In late 2001, tifacogin, which Chiron was developing with Pharmacia Corp., of Peapack, N.J., missed its primary endpoint of reducing 28-day all-cause mortality. The double-blind, placebo-controlled trial involved about 2,000 patients with severe sepsis from 16 countries.

Pharmacia's co-development rights transferred to Pfizer Inc. when the New York-based pharmaceutical firm took over Pharmacia. Chiron has since retained full rights from Pfizer.

Getting the best-suited patients for sepsis trials has been "a nightmare," West said, thanks partly to the disease and partly to criteria such as those in the Acute Physiology and Chronic Health Evaluation, or APACHE test.

"These people are going to die soon, so there's a large sense of urgency," he said. "You've got a need to make a decision quickly and a poor instrument in terms of trying to type the patients."

Sepsis, he noted, "can be Gram-positive, it can be Gram-negative. It can be more of an inflammatory problem or more of a clotting problem. I'm not all that surprised to see any one targeted therapy just not work well."

Yet it might have been just that heterogeneity that let Chiron find the 225-patient subset with pneumonia who hadn't received heparin and who benefited from tifacogin.
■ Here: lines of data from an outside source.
(* ===== verification/NngSend.v ===== *)
(** Sending with the NNG transport: send_msg, mtosend_msg and send2ep of
    src/src/rmr/nng/src/sr_nng_static.c, the links and the selection of an
    endpoint of src/src/rmr/nng/src/rtable_nng_static.c, and the public send functions of
    src/src/rmr/nng/src/rmr_nng.c.

    NNG is an interface: sockets are numbers, a message that was accepted on a
    socket is on its wire.  The route table is that of RouteTable.v.  errno is a value
    where it decides something; the lock around a link has no counterpart. *)

From S2P Require Import Prelude Bytes Symtab SymIface Tools Mbuf Endpoint RouteTable Send SendSpec NngMbuf.

(** ** The library *)

Class NngLib (N : Type) := {
  nng_push0_open : N -> option Z * N;                    (* a socket *)
  nng_dialer_create : N -> Z -> list Z -> bool * N;      (* a dialer of a socket for an address *)
  nng_dialer_start : N -> Z -> bool -> bool * N;         (* not blocking? *)
  nng_close : N -> Z -> N;
  nng_sendmsg : N -> Z -> list Z -> nng_err * N;         (* not blocking *)
  nng_wire : N -> Z -> list (list Z);
  nng_sendmsg_ok n s b n' : nng_sendmsg n s b = (NNG_OK, n') -> nng_wire n' s = nng_wire n s ++ [b];
  nng_sendmsg_fails n s b st n' s' : nng_sendmsg n s b = (st, n') -> st <> NNG_OK -> nng_wire n' s' = nng_wire n s';
  nng_sendmsg_other n s b st n' s' : nng_sendmsg n s b = (st, n') -> s' <> s -> nng_wire n' s' = nng_wire n s'
}.
(** The state of a ramp of [R] samples from [c] to its target after
    [k <= R] frames. *)
Lemma advance_ramping (p : RampingParameter) (R : nat) (c : Q) k :
  remaining p = R → current p == c → (k ≤ R)%nat →
  remaining (Ramp.advance k p) = (R - k)%nat
  ∧ target (Ramp.advance k p) = target p
  ∧ current (Ramp.advance k p) == c + (target p - c) * (ofnat k / ofnat R).
Proof.
  intros HR Hc. induction k as [|k IH]; intros Hk.
  - simpl. rewrite Nat.sub_0_r. split; [done|]. split; [done|].
    rewrite Hc. unfold Qdiv. simpl. ring.
  - destruct IH as (Hrem & Htgt & Hcur); [lia|].
    rewrite advance_succ. unfold frameValue.
    destruct (remaining (Ramp.advance k p)) as [|r] eqn:Hr; [lia|]. simpl.
    split; [lia|]. split; [done|].
    rewrite Hcur, Htgt.
    assert (ofnat (Datatypes.S r) == ofnat R - ofnat k) as ->.
    { rewrite <- ofnat_sub by lia. by rewrite Hrem. }
    rewrite ofnat_succ. destruct R as [|R']; [lia|].
    apply interpolation_step; [apply ofnat_pos|].
    rewrite <- ofnat_sub by lia. rewrite <- Hrem. apply ofnat_pos.
Qed.

Lemma set_ramp (p0 : RampingParameter) (t : Q) (n : nat) :
  remaining p0 = 0%nat →
  set t (Datatypes.S n) p0
  = {| current := target p0; target := t; remaining := Datatypes.S n |}.
Proof. intros Hp0. unfold set. by rewrite Hp0. Qed.

(** Every frame value of a ramp, the one at the end included, lies on the
    line from the start value to the target. *)
Lemma frameAt_ramp (p0 : RampingParameter) (t : Q) (n j : nat) :
  remaining p0 = 0%nat → (j ≤ Datatypes.S n)%nat →
  Ramp.frameAt j (set t (Datatypes.S n) p0)
  == get p0 + (t - get p0) * (ofnat j / ofnat (Datatypes.S n)).
Proof.
  intros Hp0 Hj. rewrite set_ramp by done.
  set (p := {| current := target p0; target := t; remaining := Datatypes.S n |}).
  destruct (advance_ramping p (Datatypes.S n) (get p0) j) as (Hrem & Htgt & Hcur);
    [done|done|done|].
  unfold Ramp.frameAt, frameValue.
  destruct (remaining (Ramp.advance j p)) as [|r] eqn:Hr; simpl.
  - assert (j = Datatypes.S n) as -> by lia. rewrite Htgt. simpl.
    pose proof (ofnat_pos n) as Hpos. field. lra.
  - exact Hcur.
Qed.

Lemma frameAt_after (p0 : RampingParameter) (t : Q) (N k : nat) :
  remaining p0 = 0%nat → (N ≤ k)%nat →
  remaining (Ramp.advance k (set t N p0)) = 0%nat
  ∧ target (Ramp.advance k (set t N p0)) = t
  ∧ Ramp.advance k (set t N p0) = Ramp.advance N (set t N p0).
Proof.
  intros Hp0 Hk.
  assert (remaining (Ramp.advance N (set t N p0)) = 0%nat
          ∧ target (Ramp.advance N (set t N p0)) = t) as [Hrem Htgt].
  { destruct N as [|n]; [done|]. rewrite set_ramp by done.
    destruct (advance_ramping
                {| current := target p0; target := t; remaining := Datatypes.S n |}
                (Datatypes.S n) (target p0) (Datatypes.S n)) as (Hrem & Htgt & _);
      [done|done|done|].
    rewrite Hrem, Htgt. split; [lia|done]. }
  replace k with ((k - N) + N)%nat by lia.
  rewrite advance_add, advance_settled by done. done.
Qed.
"You get heparin when you're fairly far gone, when you're in serious trouble," West said. "They could have been looking at patients in terms of severity of disease, and saw a signal."

Tissue factor pathway inhibitor (TFPI), of which Chiron's tifacogin is a recombinant version, is a naturally occurring protein, and other companies are exploring it in areas other than CAP. Rockville, Md.-based EntreMed Inc. reported at the start of this year that the company has identified a peptide fragment of TFPI that inhibits metastatic tumor and blood vessel growth, but apparently does not affect normal blood clotting. Scientists also identified the TFPI peptide's mechanism of action, and EntreMed said they are using it as a template to design small molecules with similar but improved properties.

Working with the immune system, whether against sepsis, CAP or other disorders, is anything but cut and dried.

"We know about 25 percent of what we should know," West said.